Para teoretisi kreativitas yang telah berjasa merumuskan teori
kreativitas, di antaranya: Mackler dan Shontz (Kintz & Bruning, 1970)
dan Getzels dan Jackson (1962), Kneller (1965), Rowston (1972), Gowan
(1972) sebagaimana yang diungkapkan oleh Treffinger (1980) dan Clark
(1983). Teori-teori ini pada umumnya memberikan kerangka umum dalam
mengklasifikasikan berbagai teori secara lugs ke dalam, kelompok
kategori berdasarkan pandangan psikologis perilaku manusia.
Mackler dan Shontz (Kintz dan Bruning, 1970) mengemukakan
bahwa dalam studi kreativitas ada enam teori pokok, yaitu: teori
psikoanalitik assosiasionistik, gestalt, eksistensial, interpersonal, dan
trait.
1) Teori Psikoanalisis
Tulisan frued diawali dengan minat psikoanalitik terhadap
kreativitas artistik. Yang dilanjutkan dengan studi, sehingga mulai
studi ini dikembangkan konsep subliamsi. Kemampuan sublimasi
merupakan kemampuan menukarkan tujuan seksual asli untuk tujuan
lain.
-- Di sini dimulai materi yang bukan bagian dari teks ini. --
Lemma switch_default {A} x (cases : list (list Z * A)) d : x ∉ labels cases -> switch x cases d = d.
Proof.
  unfold switch. induction cases as [|[ls a] cs IH]; intros Hx; simpl; [done|].
  unfold labels in *. simpl in Hx. rewrite elem_of_app in Hx.
  destruct (existsb (Z.eqb x) ls) eqn:E; [|by apply IH; tauto].
  apply existsb_exists in E as (y & Hy & Exy). apply Z.eqb_eq in Exy as <-.
  destruct Hx. left. by apply list_elem_of_In.
Qed.

Lemma switch_case {A} x ls a (cases : list (list Z * A)) d :
  NoDup (labels cases) -> (ls, a) ∈ cases -> x ∈ ls -> switch x cases d = a.
Proof.
  unfold switch. induction cases as [|[ls' a'] cs IH]; intros Hn Hc Hx; simpl.
  - by apply elem_of_nil in Hc.
  - unfold labels in *. simpl in Hn. apply NoDup_app in Hn as (H1 & H2 & H3).
    destruct (existsb (Z.eqb x) ls') eqn:E.
    + apply existsb_exists in E as (y & Hy & Exy). apply Z.eqb_eq in Exy as <-.
      apply list_elem_of_In in Hy. apply elem_of_cons in Hc as [[= -> ->]|Hc]; [done|].
      destruct (H2 x Hy). apply list_elem_of_In, in_concat. exists ls. split; [|by apply list_elem_of_In].
      apply list_elem_of_In, list_elem_of_fmap. by exists (ls, a).
    + apply elem_of_cons in Hc as [[= -> ->]|Hc]; [|by apply IH].
      assert (existsb (Z.eqb x) ls' = true) by (apply existsb_exists; exists x; split; [by apply list_elem_of_In|apply Z.eqb_refl]).
      congruence.
Qed.

Lemma switch_cases {A} x (cases : list (list Z * A)) d :
  (exists ls a, (ls, a) ∈ cases /\ x ∈ ls /\ switch x cases d = a) \/ switch x cases d = d.
Proof.
  unfold switch. destruct (List.find _ cases) as [[ls a]|] eqn:E; [left|by right].
  apply List.find_some in E as [Hin Hx]. exists ls, a. simpl in *.
  split; [by apply list_elem_of_In|]. split; [|done].
  apply existsb_exists in Hx as (y & Hy & E). apply Z.eqb_eq in E as ->. by apply list_elem_of_In.
Qed.

(** ** Assignments to the fields of a record

    [r <| f := v |>] is the record [r] with the field [f] replaced by [v], derived
    from the instance of [Fields], which rebuilds a record out of its fields. *)
Class Fields (R : Type) := rebuild : R -> R.
Class Assign {R T : Type} (f : R -> T) := assigned : T -> R -> R.
Arguments assigned {R T} f {Assign} v r : assert.

Ltac derive_assign :=
  match goal with |- @Assign ?R ?T ?f =>
    let e := eval hnf in (@rebuild R _) in
    match eval pattern f in e with ?g _ => exact (fun v => g (fun _ => v)) end
  end.
#[export] Hint Extern 0 (Assign _) => derive_assign : typeclass_instances.
Notation "r <| f := v |>" := (assigned f v r) (at level 1, f constr at level 99, left associativity,
  format "r  <| f  :=  v |>").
Perbedaan individu bisa terjadi karena kekuatan instink seksual
dan kemampuan sublimasi.
Freud merasa bahwa ada tiga alat untuk mengadaptasi kesukaran
hidup, yaitu : peralihan minat yang sangat kuat, gratifikasi substantive
dan substantsi yang memabukkan. Kreativitas dipandang sebagai
penganti, yaitu alat yang dapat melepaskan dari kesukaran, sehingga
dapat mencapai berbagai tingkat kepuasan dalam waktu yang terbatas
individu kreatif adalah individu yang lari dari kenyataan, karena dia
dapat memenuhi tuntutannya untuk meninggalkan kepuasan instintif,
kemudian dia kembali menuju dunia fantasi di mana dia dapat
memuaskan keinginannya yang erotik dan ambisius. Akhirnya feud
memperluas konsep sublimasinya dari individu kreatif menuju kultural,
karena beliau melihat bahwa sublimasi instink merupakan suatu ciri
perubahan kultural yang penting.
2) Teori Assosiasionistik
Ribot (1960) adalah pelopor assosiasionist modern yang berkenaan
dengan kreativitas. Assosiasi adalah proses keadaan mental yang
menyatu, sehingga suatu proses cenderung dapat menimbulkan proses
lainnya. Sejalan dengan assosiasi, berpikir analogic merupakan hat
yang penting dalam proses kreatif. Aspek kreatif intelektual terdiri dari
proses yang Baling melengkapi, yaitu assosiasi dan dissosiasi. Teori
assosiasionistik berkenaan dengan kemampuan berpikir secara
produktif dan menggunakan sejumlah ikatan assosiatif yang ada pada
diri individu.
3) Teori Gestalt
Wertheimer (1945) menunjukkan kesannya bahwa ada dua
pendekatan dalam memahami masalah berpikir kreatif dan produktif,
yaitu teori logika tradisional dan assosiatif. Dia melancarkan kritik
bahwa kedua teori itu gagal bertindak adil dalam menjelaskan
fenomena dan kedua pandangan itu nampak sempit dan terbatas. Di sisi
lain, dia menawarkan suatu teori Gestalt yang mampu meningkatkan
pengertian, pertanyaan kembali, dan pengkajian terhadap proses
berpikir
4) Teori Eksistensial
Eksistensialisme merupakan suatu teori yang hampir sama dengan
teori Gestalt. Kedua teori mencoba menjelaskan pribadi kreatif sendiri
dalam momen-momen kreatifnya. Teori ini dipelopori oleh R. May
(1950).
May melancarkan kritik terhadap pendekatan psikoanalitik dengan
konsepnya regression in the service of the ego. Seperti teori Gestalt,
teori eksistensial tidak mencoba mengurangi keseluruhan menjadi
segmen-segmen dan menjelaskan proses secara keseluruhan. Kalau
teori Gestalt memberikan konsep kekuatan medan, struktur, Gestalt,
dan vector maka teori eksistensial hanya memberikan satu konsep,
yaitu encounter. Dengan demikian kreativitas dapat didefinisikan oleh
May (1959) sebagai “… the process of briging something new into
birth through the vehicle of the encounter”. Berdasarkan perkembangan
konsepnya, akhirnya May (1959) menyimpulkan pendapatnya bahwa
“… creativity is the encounter of the intensely dedicated, conscious
human being with his world”
5) Teori Interpersonal
Pendekatan interpersonal terhadap kreativitas menekankan pada
creator sebagai inovator dan orang lain yang mengenal atau mengakui
kreasinya. Teori ini memandang penting arti nilai dalam karya kreatif.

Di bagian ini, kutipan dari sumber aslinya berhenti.